• THE PROBLEM: Read the records beneath this task and copy every line that contains the string "revert".

[[ SUPPLIED MATERIAL, beginning ]]

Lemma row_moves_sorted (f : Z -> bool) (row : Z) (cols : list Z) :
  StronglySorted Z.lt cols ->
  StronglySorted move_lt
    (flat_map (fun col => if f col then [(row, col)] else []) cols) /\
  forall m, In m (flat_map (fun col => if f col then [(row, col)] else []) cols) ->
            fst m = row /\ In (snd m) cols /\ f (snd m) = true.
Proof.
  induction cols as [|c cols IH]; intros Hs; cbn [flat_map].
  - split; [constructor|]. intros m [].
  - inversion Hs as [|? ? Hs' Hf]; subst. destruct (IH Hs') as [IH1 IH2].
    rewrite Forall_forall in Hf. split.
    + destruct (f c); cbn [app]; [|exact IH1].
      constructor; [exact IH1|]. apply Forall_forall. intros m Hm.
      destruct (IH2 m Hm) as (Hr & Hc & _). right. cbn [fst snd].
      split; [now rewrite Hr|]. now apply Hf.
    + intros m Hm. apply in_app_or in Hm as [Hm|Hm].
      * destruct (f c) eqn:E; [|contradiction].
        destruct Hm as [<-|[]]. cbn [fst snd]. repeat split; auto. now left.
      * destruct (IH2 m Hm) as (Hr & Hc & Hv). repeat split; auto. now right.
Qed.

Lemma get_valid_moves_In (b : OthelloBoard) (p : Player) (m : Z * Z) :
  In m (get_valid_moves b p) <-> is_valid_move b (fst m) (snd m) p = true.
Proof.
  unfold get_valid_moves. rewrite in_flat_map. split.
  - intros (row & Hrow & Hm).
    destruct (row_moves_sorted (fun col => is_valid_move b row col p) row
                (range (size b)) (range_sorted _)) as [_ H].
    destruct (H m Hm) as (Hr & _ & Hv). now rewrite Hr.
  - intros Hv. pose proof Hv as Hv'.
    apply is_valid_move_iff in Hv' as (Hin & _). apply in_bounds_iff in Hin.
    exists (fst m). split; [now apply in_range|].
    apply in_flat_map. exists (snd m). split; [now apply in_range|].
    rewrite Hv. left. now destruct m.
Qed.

[[ SUPPLIED MATERIAL, end ]]
[[ SUPPLIED MATERIAL, beginning ]]

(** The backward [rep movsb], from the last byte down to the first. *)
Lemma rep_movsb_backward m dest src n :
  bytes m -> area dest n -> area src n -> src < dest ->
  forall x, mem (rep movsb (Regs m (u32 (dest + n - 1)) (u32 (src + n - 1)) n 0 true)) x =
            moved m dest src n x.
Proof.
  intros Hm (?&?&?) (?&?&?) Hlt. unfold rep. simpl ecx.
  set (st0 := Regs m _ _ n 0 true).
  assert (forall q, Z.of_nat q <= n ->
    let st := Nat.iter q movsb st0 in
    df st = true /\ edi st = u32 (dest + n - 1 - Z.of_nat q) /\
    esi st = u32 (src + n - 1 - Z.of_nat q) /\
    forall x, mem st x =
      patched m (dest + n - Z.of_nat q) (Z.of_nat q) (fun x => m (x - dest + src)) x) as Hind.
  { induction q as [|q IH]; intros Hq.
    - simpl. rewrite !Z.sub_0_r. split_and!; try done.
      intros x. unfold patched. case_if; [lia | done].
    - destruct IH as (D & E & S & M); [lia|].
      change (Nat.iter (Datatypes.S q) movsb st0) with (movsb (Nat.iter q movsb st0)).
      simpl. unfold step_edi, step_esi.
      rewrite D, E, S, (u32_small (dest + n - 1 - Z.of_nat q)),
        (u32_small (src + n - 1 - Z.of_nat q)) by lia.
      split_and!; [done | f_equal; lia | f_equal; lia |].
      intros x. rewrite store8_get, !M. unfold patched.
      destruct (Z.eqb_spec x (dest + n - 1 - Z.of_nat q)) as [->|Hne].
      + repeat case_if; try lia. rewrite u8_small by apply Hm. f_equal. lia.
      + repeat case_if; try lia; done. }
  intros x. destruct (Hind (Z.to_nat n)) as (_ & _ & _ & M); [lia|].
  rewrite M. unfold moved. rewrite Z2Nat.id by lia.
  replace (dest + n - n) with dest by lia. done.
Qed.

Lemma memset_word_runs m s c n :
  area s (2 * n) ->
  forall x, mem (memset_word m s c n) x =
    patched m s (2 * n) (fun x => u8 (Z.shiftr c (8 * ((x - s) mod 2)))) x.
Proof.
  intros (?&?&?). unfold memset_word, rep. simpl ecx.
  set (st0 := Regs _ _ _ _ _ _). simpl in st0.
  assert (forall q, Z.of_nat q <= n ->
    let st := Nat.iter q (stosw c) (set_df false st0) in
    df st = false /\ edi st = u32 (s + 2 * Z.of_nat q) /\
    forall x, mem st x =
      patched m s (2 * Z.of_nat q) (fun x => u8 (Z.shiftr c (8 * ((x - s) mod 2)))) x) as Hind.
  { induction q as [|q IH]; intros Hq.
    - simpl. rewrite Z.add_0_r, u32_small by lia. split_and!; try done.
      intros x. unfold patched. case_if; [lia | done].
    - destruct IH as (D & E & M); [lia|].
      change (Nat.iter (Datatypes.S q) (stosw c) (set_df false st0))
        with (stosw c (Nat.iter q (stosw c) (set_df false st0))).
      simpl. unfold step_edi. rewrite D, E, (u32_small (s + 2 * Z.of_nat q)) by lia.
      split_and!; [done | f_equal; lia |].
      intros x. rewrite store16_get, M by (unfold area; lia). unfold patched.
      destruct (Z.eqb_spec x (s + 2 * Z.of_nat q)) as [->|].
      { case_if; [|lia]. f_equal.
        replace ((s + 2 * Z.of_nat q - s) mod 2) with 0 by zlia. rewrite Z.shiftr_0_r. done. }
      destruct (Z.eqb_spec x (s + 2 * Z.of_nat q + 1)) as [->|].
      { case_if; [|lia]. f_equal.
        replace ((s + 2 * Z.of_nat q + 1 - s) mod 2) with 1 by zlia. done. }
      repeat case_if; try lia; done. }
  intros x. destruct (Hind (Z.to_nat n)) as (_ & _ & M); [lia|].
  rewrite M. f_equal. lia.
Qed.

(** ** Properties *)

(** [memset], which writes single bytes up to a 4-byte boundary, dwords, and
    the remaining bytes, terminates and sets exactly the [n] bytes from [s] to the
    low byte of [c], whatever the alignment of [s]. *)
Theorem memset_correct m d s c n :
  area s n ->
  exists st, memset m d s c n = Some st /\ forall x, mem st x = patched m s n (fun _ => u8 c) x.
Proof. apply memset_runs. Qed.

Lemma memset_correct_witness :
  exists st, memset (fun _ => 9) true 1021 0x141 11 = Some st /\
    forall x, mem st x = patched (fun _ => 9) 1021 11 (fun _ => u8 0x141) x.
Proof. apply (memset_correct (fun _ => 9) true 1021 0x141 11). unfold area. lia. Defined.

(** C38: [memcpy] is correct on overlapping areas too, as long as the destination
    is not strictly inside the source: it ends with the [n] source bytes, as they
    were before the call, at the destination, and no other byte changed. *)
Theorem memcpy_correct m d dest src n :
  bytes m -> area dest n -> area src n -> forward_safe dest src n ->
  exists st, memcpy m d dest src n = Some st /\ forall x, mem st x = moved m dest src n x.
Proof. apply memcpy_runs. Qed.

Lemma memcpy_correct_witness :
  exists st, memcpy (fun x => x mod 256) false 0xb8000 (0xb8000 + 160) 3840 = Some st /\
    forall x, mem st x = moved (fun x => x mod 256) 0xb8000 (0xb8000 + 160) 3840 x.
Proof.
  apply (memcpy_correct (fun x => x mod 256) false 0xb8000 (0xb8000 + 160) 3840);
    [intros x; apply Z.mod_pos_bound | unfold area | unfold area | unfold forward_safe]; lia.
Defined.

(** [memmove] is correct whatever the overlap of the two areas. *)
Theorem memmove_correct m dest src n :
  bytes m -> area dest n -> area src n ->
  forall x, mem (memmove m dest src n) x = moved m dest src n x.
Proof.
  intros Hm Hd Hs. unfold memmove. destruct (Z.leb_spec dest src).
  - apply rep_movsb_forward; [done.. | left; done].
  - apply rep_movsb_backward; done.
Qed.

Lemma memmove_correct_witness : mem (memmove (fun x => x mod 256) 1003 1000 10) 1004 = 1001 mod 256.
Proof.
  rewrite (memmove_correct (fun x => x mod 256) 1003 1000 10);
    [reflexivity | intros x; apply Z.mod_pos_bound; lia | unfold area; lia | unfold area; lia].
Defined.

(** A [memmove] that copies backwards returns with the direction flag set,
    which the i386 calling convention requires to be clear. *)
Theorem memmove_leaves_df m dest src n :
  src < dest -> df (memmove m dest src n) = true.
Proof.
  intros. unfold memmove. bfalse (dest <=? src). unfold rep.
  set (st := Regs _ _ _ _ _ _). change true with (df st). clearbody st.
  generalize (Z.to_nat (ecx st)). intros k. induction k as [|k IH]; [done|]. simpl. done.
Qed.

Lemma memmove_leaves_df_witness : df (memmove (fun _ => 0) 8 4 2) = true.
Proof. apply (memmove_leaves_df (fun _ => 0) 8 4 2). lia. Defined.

[[ SUPPLIED MATERIAL, end ]]
[[ SUPPLIED MATERIAL, beginning ]]

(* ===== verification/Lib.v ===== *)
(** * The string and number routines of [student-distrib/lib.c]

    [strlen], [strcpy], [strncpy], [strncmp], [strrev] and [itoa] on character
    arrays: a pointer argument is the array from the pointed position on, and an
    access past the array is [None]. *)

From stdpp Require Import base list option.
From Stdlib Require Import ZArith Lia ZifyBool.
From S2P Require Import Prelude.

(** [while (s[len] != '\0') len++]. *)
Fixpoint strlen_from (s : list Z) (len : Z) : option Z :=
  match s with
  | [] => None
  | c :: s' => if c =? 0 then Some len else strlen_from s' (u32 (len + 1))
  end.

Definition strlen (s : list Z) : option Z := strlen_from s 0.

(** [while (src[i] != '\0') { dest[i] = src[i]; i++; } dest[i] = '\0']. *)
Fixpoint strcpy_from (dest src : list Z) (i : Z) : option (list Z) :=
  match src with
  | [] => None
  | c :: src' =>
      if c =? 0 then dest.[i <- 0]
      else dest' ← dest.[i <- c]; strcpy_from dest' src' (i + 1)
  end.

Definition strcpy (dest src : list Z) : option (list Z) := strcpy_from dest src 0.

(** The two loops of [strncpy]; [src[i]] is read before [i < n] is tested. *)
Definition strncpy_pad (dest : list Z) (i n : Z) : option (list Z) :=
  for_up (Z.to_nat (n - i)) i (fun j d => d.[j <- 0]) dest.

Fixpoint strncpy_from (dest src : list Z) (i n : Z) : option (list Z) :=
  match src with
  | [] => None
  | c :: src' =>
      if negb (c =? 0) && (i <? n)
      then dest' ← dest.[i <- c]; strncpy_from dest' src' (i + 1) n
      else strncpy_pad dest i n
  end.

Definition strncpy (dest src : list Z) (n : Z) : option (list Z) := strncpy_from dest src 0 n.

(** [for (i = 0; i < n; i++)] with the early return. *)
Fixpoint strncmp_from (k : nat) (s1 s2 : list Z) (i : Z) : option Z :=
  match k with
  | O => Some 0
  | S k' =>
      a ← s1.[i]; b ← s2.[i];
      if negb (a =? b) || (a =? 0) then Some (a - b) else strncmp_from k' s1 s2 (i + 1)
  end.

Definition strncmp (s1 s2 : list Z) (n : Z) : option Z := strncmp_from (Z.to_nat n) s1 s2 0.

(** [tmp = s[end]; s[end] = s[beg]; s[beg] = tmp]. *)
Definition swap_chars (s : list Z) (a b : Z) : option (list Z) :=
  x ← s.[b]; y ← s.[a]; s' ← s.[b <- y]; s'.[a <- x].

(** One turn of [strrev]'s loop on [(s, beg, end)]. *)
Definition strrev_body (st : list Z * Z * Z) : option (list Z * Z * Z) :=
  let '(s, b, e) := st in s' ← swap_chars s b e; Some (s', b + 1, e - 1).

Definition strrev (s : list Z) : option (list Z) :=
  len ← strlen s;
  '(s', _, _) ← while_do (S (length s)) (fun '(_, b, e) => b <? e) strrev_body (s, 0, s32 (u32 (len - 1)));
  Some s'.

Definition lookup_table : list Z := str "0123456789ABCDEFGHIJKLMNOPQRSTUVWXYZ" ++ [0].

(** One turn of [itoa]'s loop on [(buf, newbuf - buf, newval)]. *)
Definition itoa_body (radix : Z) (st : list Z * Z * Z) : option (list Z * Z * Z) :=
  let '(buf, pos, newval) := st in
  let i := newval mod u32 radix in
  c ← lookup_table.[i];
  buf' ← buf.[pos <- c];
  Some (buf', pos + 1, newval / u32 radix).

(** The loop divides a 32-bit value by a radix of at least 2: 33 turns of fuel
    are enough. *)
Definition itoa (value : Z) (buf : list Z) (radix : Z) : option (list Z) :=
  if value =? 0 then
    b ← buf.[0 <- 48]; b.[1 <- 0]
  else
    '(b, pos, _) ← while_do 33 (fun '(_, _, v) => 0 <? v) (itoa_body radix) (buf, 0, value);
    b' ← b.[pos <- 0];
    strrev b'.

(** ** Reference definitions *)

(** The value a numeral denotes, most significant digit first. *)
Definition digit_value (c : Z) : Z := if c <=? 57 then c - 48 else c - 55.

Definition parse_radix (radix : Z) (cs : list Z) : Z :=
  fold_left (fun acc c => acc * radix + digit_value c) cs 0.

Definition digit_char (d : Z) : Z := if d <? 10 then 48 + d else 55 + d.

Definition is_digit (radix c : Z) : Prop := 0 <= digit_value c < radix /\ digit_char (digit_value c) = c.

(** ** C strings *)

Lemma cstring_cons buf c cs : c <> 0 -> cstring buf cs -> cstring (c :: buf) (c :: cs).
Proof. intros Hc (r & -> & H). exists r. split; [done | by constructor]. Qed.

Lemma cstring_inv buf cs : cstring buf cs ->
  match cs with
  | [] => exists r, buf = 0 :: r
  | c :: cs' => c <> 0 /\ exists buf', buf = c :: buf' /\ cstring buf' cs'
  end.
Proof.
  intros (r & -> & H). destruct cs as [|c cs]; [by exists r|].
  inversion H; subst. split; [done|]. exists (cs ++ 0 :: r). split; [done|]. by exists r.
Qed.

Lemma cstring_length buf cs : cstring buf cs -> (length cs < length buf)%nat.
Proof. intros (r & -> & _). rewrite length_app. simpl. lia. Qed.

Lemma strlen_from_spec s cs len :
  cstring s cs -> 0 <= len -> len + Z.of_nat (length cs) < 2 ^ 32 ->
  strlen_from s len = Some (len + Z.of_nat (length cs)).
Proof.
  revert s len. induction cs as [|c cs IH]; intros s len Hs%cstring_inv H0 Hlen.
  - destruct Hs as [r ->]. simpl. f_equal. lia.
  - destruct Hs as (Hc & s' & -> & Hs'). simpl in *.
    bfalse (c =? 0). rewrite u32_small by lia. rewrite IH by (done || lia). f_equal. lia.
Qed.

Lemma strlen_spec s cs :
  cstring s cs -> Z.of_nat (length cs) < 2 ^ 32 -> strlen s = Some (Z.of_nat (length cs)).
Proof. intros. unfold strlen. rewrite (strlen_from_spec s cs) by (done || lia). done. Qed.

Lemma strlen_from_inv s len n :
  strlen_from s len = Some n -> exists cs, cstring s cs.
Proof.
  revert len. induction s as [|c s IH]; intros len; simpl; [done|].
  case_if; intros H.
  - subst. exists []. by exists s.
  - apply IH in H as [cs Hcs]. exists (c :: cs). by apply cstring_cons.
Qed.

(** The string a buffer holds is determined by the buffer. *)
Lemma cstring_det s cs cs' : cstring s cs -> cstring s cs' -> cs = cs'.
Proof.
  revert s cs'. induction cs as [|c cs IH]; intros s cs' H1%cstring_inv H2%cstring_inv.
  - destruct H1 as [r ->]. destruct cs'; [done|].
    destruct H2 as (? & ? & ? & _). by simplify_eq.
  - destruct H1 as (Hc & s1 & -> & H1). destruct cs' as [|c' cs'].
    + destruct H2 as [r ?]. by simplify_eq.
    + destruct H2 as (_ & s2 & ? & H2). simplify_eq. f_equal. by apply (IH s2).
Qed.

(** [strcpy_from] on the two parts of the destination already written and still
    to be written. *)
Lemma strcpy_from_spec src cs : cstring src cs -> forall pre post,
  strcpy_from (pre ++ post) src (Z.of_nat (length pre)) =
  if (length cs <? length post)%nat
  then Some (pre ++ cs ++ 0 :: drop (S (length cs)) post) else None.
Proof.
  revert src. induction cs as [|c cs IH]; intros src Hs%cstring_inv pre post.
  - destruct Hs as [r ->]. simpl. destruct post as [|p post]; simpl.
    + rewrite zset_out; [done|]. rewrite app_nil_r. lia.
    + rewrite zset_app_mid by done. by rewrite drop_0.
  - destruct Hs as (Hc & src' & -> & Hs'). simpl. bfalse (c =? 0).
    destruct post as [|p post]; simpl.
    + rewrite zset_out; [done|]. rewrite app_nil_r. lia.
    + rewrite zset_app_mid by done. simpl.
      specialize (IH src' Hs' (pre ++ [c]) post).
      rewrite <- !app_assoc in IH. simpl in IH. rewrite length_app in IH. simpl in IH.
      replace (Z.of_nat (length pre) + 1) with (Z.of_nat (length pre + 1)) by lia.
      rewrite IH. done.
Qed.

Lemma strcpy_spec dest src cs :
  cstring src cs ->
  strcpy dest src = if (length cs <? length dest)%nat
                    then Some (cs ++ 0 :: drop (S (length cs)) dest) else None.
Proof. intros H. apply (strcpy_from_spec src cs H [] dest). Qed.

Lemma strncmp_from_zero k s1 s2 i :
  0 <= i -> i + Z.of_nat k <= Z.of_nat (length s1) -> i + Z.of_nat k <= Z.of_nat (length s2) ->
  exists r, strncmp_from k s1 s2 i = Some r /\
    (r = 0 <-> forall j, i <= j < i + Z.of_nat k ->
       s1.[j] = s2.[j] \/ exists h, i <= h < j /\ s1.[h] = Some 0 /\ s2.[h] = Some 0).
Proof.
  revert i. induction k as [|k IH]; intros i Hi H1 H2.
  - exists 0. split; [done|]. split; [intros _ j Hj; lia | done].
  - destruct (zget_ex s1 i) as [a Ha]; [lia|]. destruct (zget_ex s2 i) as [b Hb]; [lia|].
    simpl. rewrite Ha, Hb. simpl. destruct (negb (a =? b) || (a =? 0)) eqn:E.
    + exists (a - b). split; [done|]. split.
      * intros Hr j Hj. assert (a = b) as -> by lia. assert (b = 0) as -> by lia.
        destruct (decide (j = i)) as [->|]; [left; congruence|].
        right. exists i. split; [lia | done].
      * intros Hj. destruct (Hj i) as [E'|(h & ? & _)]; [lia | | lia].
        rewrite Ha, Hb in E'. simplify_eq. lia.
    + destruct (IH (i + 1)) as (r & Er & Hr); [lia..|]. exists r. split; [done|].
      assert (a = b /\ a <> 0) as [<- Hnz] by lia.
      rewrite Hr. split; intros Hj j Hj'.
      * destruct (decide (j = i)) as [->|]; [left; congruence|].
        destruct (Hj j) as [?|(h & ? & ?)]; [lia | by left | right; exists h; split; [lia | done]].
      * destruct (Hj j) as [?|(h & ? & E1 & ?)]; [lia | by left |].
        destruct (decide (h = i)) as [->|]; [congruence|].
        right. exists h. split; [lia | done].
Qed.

[[ SUPPLIED MATERIAL, end ]]

• RESPONSE BOX:
  revert s len. induction cs as [|c cs IH]; intros s len Hs%cstring_inv H0 Hlen.
  revert len. induction s as [|c s IH]; intros len; simpl; [done|].
  revert s cs'. induction cs as [|c cs IH]; intros s cs' H1%cstring_inv H2%cstring_inv.
  revert src. induction cs as [|c cs IH]; intros src Hs%cstring_inv pre post.
  revert i. induction k as [|k IH]; intros i Hi H1 H2.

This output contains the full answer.